_Entries provided_:
(* ===== verification/Prelude.v ===== *)
(** * custom-cloudstack-ccm: a verification development

    custom-cloudstack-ccm is a Kubernetes cloud provider: it keeps one CloudStack
    load balancer rule per service of type LoadBalancer, behind it the machines
    of the cluster's nodes, in front of it a public IP; it answers questions
    about machines and zones; and it brings rules in line with the node registry
    through a queue that a few workers serve.  This library models the Go package
    src/cloudstack and proves what it does against every behaviour of CloudStack,
    Kubernetes, DNS and the clock.

    ** Parts and their correspondence to the source

    - Prelude: tactics and lemmas on lists and finite maps.
    - GoStd: what the sources use of the Go language and its standard library:
      errors, results (a value, an error, a panic, or [Blocked]), the state monad
      [M], defer, the weakest-precondition calculus [wp] with its rules,
      [preserves], and strings, strconv, sort.
    - Kube: the fields of the Kubernetes objects that the sources read or write;
      serviceKey and svcKey.
    - Cloud: the world outside the repository.  [ev] lists the calls the code
      makes, each with the type of its answer; an instance of the class [Cloud] is
      an arbitrary implementation of them, so every theorem holds for all
      answers; the log of calls, [logs], says what was asked for.
    - Config: cloudstack.go (readConfig, newCSCloud, the capability getters) and
      newCloudstackManager of helpers.go.
    - Meta: getLabelOrAnnotation, environmentForMeta, projectForMeta,
      clientForEnvironment (instances.go), getLoadBalancerName (loadbalancer.go).
    - Pages: the page loop with its removal of duplicates and the machine cache
      (helpers.go).
    - ServiceLock: servicelock.go, as single atomic steps of any number of
      goroutines, and as the composed operations that a handler uses when nobody
      contends.
    - Balancer, Ports, PublicIP, Rule: loadbalancer.go below the interface: the
      balancer record and who owns what, ports and health checks, public IPs,
      rules with their machines, networks and pools.
    - Nodes: nodes.go, the registry of nodes and of the nodes of each service.
    - Panics, HandlerPanics: which operations cannot panic, for a balancer with a
      rule, and the handlers under answers that fit together.
    - State, Queue, Workers: the state of a running provider (registry, queue, locks), and
      service_queue.go: push, pop, processQueueEntry, one round of a worker, and
      the loop of a worker with its timer over its wake-ups, and the drain of the
      queue.
    - Hosts: what an update achieves, against [RuleHosts], the interface of a
      CloudStack that keeps its word about the machines of its rules.
    - Converge: updates succeed against [Obliging], the interface of a CloudStack
      that accepts the calls of an update.
    - Handlers: the load balancer interface of loadbalancer.go, and the provider
      as a transition system over its handlers, worker rounds and endpoint events.
    - Ensure: what EnsureLoadBalancer has done to the rule when it succeeds.
    - Goroutines, Interleaving: the same handlers, workers and the informer as
      programs of atomic steps that run at the same time, with start and stopWait
      of service_queue.go; the sequential operations are their runs without
      interference ([goroutines_alone]).
    - Startup: Initialize and SetInformers (cloudstack.go), from a new provider to
      its goroutines.
    - Instances: instances.go and zones.go.
    - Fake, FakeSafety, FakeClient: fake/cloudstack.go, the server that stands for
      CloudStack in the tests: one definition per command of ServeHTTP and per
      job; what it keeps in every state that requests, Hooks and the methods and
      fields that tests use can bring about; how it fits the provider.
    - FakeWorld: the test server as an instance of [Cloud] that satisfies
      [RuleHosts] and [Obliging].
    - Demo: a small concrete cluster on which the definitions are run and the
      theorems applied.

    An operation of the source is one Definition of the same name.  A method of
    *loadBalancer is a computation over [lbst] (the world and the balancer object
    it mutates), one of *nodeRegistry over [regst], one of the queue or of CSCloud
    over [state]; [with_lb], [on_registry] and [with_lock] run the former inside
    the latter, as the code calls them.  The service a balancer points to is the
    caller's object: what the code writes to it (the project label, the sorted
    ports) is kept in the balancer.

    ** What the theorems show

    - The interface (Handlers): nothing that is not the provider's is changed or
      deleted, by EnsureLoadBalancer, EnsureLoadBalancerDeleted or a worker; a
      balancer that is as wanted is left alone; an Ensure that succeeds leaves the
      balancer in the queue with a rule that was as wanted and is kept, or with a new
      one (Ensure).  Where these theorems speak of the rule that was found they mean
      the answer of CloudStack to the lookup at that point ([ensure_shown],
      [entry_shown]).  In every reachable state the queue is well formed and no lock is left behind.
    - From the queue to CloudStack (Hosts): the success of an update that a worker
      records means that the rule of the service has exactly the machines of the
      registered nodes that serve it; against a CloudStack that accepts its calls
      (Converge) one round of a worker does that.
    - The queue: no update is lost by a round, the most urgent entry is taken
      first, the order is a strict weak order, a push changes one entry only, a
      worker never panics, and one that is told to stop drains the queue in a
      bounded number of rounds.
    - Concurrency: under every interleaving no update is lost, CloudStack is
      changed only by the holder of a service's lock, nothing deadlocks, no worker
      dies of a panic or waits for ever, and after stopWait no update is in
      anybody's hands.
    - Rules, IPs and ports: the search for a rule, the check whether it can be
      kept, creation followed by the check, the machines of a rule after a
      synchronisation, tagging an IP or giving it back (with the answer of
      CloudStack to each call), the ports and health checks that are sent.
    - The test server, whatever tests add to it and whatever their Hooks do: the
      rules that requests make have entries of the types that the code asserts, it
      panics exactly in the cases of [breaks], and it does what the theorems on
      rules and machines ask of CloudStack.
    - The service lock refines one mutex per service, leaks no entry and never
      blocks a goroutine on a free service.
    - Nodes, instances, configuration: functional specifications of each
      operation on all branches, round trip of provider IDs, totality of index
      accesses.

    ** Modelling decisions and bounds

    - The page loop is the only unbounded loop of an operation.  It takes fuel;
      out of fuel is [Blocked], and [listAllPagesUnsafe_complete] shows that one
      unit per page is enough against a server that answers in pages.  The other
      loops are structural.
    - Iteration over a Go map takes an order from the world ([shuffle]), so the
      theorems hold for every order.
    - sort.Sort, sort.Slice and sort.Strings are insertion sorts; where the
      result depends on the order of equal elements, nothing is claimed of it.
      time.Until is evaluated by each comparison of the sort; the model reads the
      clock once for all of them.  Instants are nanoseconds in Z.
    - A timer is whether its expiry is ahead and whether its channel is full; when
      it expires is left open, so durations do not matter.  Which case a select
      statement takes is given by the list of wake-ups, over which the theorems
      quantify.
    - In Handlers and Queue an operation runs without interference on the memory
      of the provider; the world changes arbitrarily at every call.  In
      Interleaving every access to the registry or the queue is a step of its own
      (the code holds a mutex for it), taking a service's lock is two steps, and
      a stretch of calls between them is one: the world may answer anything in
      any case.  pop reads the registry in one step, where the code locks it once
      per entry; only the order of the entries depends on that.
    - In Hosts nobody but the provider changes the machines of a rule; a call that
      reports success did what it says, one that reports an error may have changed
      anything.  The requests with which FakeWorld carries a call to the test server
      are those of a client for the interface; it refuses identifiers that are empty or
      hold a comma.
    - A test may add any rule to the test server.  The Rule map of an added rule
      is not nil, and the test keeps no reference to it; a job that a test registers
      returns a value.  A Hook is a list of operations, chosen by the request, and
      perhaps an answer.
    - In Ensure the ports of the service are node ports of one protocol, so that
      they are the same when the rule is checked and when it is created; with the
      target-port label they are read from the endpoints each time.
    - Revisions of nodes are 64-bit with wrap-around; ports and indexes are the
      integers of the API objects.

    ** Not modelled

    cmd/controller/main.go (flags and start of the Kubernetes controller
    manager); the goroutine of Initialize that cancels the context (the wake-up
    [CtxDone] may come at any time); logging, metrics and event texts; the HTTP
    transport and the JSON text of the test server's replies.  The CloudStack
    client, client-go, gcfg, ristretto and the rate limiter are code of other
    repositories: they are calls of [ev] or parameters. *)
From stdpp Require Import base list strings gmap sorting.

(** ** Tactics of the development *)

Create HintDb ccm.

(** Case analysis on the scrutinee of a match in the goal or in a
    hypothesis, keeping the equation. *)
Ltac case_goal :=
  match goal with
  | |- context [match ?x with _ => _ end] =>
      lazymatch x with
      | context [match _ with _ => _ end] => fail
      | _ => let E := fresh "E" in destruct x eqn:E
      end
  end.

Ltac case_hyp H :=
  match type of H with
  | context [match ?x with _ => _ end] =>
      lazymatch x with
      | context [match _ with _ => _ end] => fail
      | _ => let E := fresh "E" in destruct x eqn:E
      end
  end.

(** ** Lists *)

Section lists.
Context {A : Type}.
Implicit Types l k : list A.

Lemma list_last_In (l : list A) x : last l = Some x → x ∈ l.
Proof.
  intros Hl. apply last_Some in Hl as [l' ->]. set_solver.
Qed.
End lists.

(** ** Finite maps *)

Section maps.
Context {K A : Type} `{Countable K}.
Implicit Types m : gmap K A.

Lemma map_size_one m : size m = 1 → ∃ k x, m = {[ k := x ]}.
Proof.
  intros Hs. rewrite <- length_map_to_list in Hs.
  destruct (map_to_list m) as [|[k x] [|]] eqn:E; simplify_eq/=.
  exists k, x. by rewrite <- (list_to_map_to_list m), E.
Qed.

(** Maps that differ at one key only differ in size by one. *)
Lemma map_size_but_one m m' k :
  (∀ k', k' ≠ k → m' !! k' = m !! k') → size m' ≤ S (size m).
Proof.
  intros Hm. assert (delete k m' = delete k m) as Hd.
  { apply map_eq. intros k'. destruct (decide (k' = k)) as [->|Hk].
    - by rewrite !lookup_delete_eq.
    - rewrite !lookup_delete_ne by done. by apply Hm. }
  pose proof (map_size_delete k m) as H1. pose proof (map_size_delete k m') as H2.
  rewrite Hd in H2. destruct (m !! k), (m' !! k); simpl in *; lia.
Qed.

(** The keys that a permutation of the entries of a map visits. *)
Lemma entries_lookup m l k x : l ≡ₚ map_to_list m → (k, x) ∈ l ↔ m !! k = Some x.
Proof. intros ->. apply elem_of_map_to_list. Qed.

Lemma entries_NoDup m l : l ≡ₚ map_to_list m → NoDup l.*1.
Proof. intros ->. apply NoDup_fst_map_to_list. Qed.

Lemma entries_keys m l k : l ≡ₚ map_to_list m → k ∈ l.*1 ↔ is_Some (m !! k).
Proof.
  intros Hl. rewrite list_elem_of_fmap. split.
  - intros [[k' x] [-> Hin]]. exists x. by eapply entries_lookup.
  - intros [x Hx]. exists (k, x). split; [done|]. by eapply entries_lookup.
Qed.
End maps.

Lemma omap_nil_iff {A B} (f : A → option B) (l : list A) :
  omap f l = [] ↔ Forall (λ x, f x = None) l.
Proof.
  induction l as [|x l IH]; [by split|]. rewrite Forall_cons. simpl.
  destruct (f x); [naive_solver|]. rewrite IH. naive_solver.
Qed.

Lemma list_filter_nil_iff {A} (P : A → Prop) `{∀ x, Decision (P x)} (l : list A) :
  filter P l = [] ↔ Forall (λ x, ¬ P x) l.
Proof.
  induction l as [|x l IH]; [by split|]. rewrite filter_cons, Forall_cons.
  case_decide; [naive_solver|]. rewrite IH. naive_solver.
Qed.

Lemma fmap_Permutation_inj {A B} (f : A → B) (l k : list A) :
  Inj (=) (=) f → f <$> l ≡ₚ f <$> k → l ≡ₚ k.
Proof.
  intros Hinj. revert k. induction l as [|x l IH]; intros k Hp; simpl in Hp.
  - apply Permutation_nil in Hp. by destruct k.
  - assert (f x ∈ f <$> k) as Hx by (rewrite <- Hp; by left).
    apply list_elem_of_fmap in Hx as (y & Hxy%Hinj & Hy). subst y.
    apply list_elem_of_split in Hy as (k1 & k2 & ->).
    rewrite fmap_app in Hp. simpl in Hp. rewrite <- Permutation_middle in Hp.
    apply Permutation_cons_inv in Hp. rewrite <- fmap_app in Hp.
    rewrite <- Permutation_middle. by constructor; apply IH.
Qed.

_Your assignment_:
Output the material above exactly, but only from the line that carries "- Rules, IPs" through the line that carries "synchronisation, tagging an".

_Response to the exercise_:
    - Rules, IPs and ports: the search for a rule, the check whether it can be
      kept, creation followed by the check, the machines of a rule after a
      synchronisation, tagging an IP or giving it back (with the answer of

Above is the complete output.